While Centre is introducing myriad plans and schemes to improve the literacy rate throughout the nation, the recently released Census 2011 data reveals some shocking facts about the widespread illiteracy and child labour in India.
The census data shows that as many as 8.4 crore children don’t go to school, whereas about 78 lakh children are forced to earn livelihood even as they attend schools, says a Times of India report.
While the number of working students is low as compared to the total population of students, the numbers are big enough to show the importance given to education by families and children themselves. They also indicate the increasing cost of education in the country, which should be ideally free for children aged between 5 and 17 years.

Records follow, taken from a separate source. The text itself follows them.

Lemma sectionFor_spec input group l side sec :
  sectionFor input group l side = Ok sec ->
  sec_group sec = group /\ sec_accounts sec = l /\ sec_side sec = side
  /\ sec_owed sec = (match group with Some g => readsAsOwed (ag_type g) | None => false end)
  /\ sec_subtotal sec = (if sec_owed sec then - sumZ (map (input_contribution input) l)
                         else sumZ (map (input_contribution input) l)).
Proof.
  unfold sectionFor. intros ([[t e] m] & H%section_loop_spec & [= <-])%bind_Ok_inv. cbn.
  split_and!; [done..|]. unfold displayBalance.
  destruct (match group with Some g => _ | None => _ end); cbn [negb]; [|lia].
  destruct (Z.eqb_spec t 0); lia.
Qed.

(** A section's share of the net. *)
Definition section_net (sec : AccountSection) : Z :=
  match sec_side sec with Liability => - sec_subtotal sec | Asset => sec_subtotal sec end.

Lemma balanceSheet_net secs : bs_net (balanceSheet secs) = sumZ (map section_net secs).
Proof.
  unfold balanceSheet. set (step := fun acc section => _).
  assert (forall acc, let r := fold_left step secs acc in r.1 - r.2 = acc.1 - acc.2 + sumZ (map section_net secs)) as H.
  { induction secs as [|sec secs IH]; intros acc; [simpl; lia|]. cbn [fold_left map]. rewrite sumZ_cons.
    rewrite IH. unfold step, section_net at 2. destruct (sec_side sec); cbn [fst snd]; lia. }
  specialize (H (0, 0)). cbn in H. destruct (fold_left step secs (0, 0)) as [x y]. cbn in *. lia.
Qed.

Definition group_key (byId : list (string * AccountGroup)) (a : Account) : option string :=
  ag_id <$> match acc_groupId a with
            | Some g => if truthy g then jmap_get g byId else None
            | None => None
            end.

Lemma member_fold byId l members ungrouped :
  let r := fold_left (member_step byId) l (members, ungrouped) in
  (forall id, default [] (jmap_get id r.1)
     = (default [] (jmap_get id members) ++ List.filter (fun a => bool_decide (group_key byId a = Some id)) l)%list)
  /\ r.2 = (ungrouped ++ List.filter (fun a => bool_decide (group_key byId a = None)) l)%list.
Proof.
  revert members ungrouped. induction l as [|a l IH]; intros members ungrouped r.
  - unfold r. cbn. split; [intros; by rewrite app_nil_r | by rewrite app_nil_r].
  - unfold r. cbn [fold_left List.filter]. unfold member_step at 2 4.
    assert (group_key byId a = ag_id <$> match acc_groupId a with
            | Some g => if truthy g then jmap_get g byId else None
            | None => None end) as Hk by done.
    destruct (match acc_groupId a with Some g => _ | None => _ end) as [g|]; cbn [fmap option_fmap option_map] in Hk.
    + destruct (IH (jmap_set (ag_id g) (default [] (jmap_get (ag_id g) members) ++ [a])%list members) ungrouped) as [H1 H2].
      split; [|rewrite H2 bool_decide_eq_false_2 //; congruence]. intros id. rewrite H1 jmap_get_set.
      destruct (decide (id = ag_id g)) as [->|Hne].
      * rewrite bool_decide_eq_true_2; [|done]. cbn [default from_option]. by rewrite -app_assoc.
      * rewrite bool_decide_eq_false_2; [done | congruence].
    + destruct (IH members (ungrouped ++ [a])%list) as [H1 H2].
      split; [|by rewrite H2 bool_decide_eq_true_2 // -app_assoc]. intros id.
      rewrite H1 bool_decide_eq_false_2; [done | congruence].
Qed.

The Census data reveals that among the 78 lakh working students, 57 per cent are boys, while the remaining 43 per cent are girls.
Moreover, of the working students, some of them are as young as six years old and 68 per cent of them are into marginal work, which lasts for six months or less – predominantly agricultural or artisanal in nature, while the remaining 32 per cent are into main work.
However, many of them also serve as unskilled helpers in several enterprises.
On the other hand, 8.4 crore children – nearly 20 per cent of the age group that comes under the Right to Education Act – don’t attend school at all.
Among these 8.4 crore children, boys and girls make up nearly the same proportion.
However, the perception that children don’t go to school because they are forced to work doesn’t seem to be true as only 19 per cent of them are working somewhere.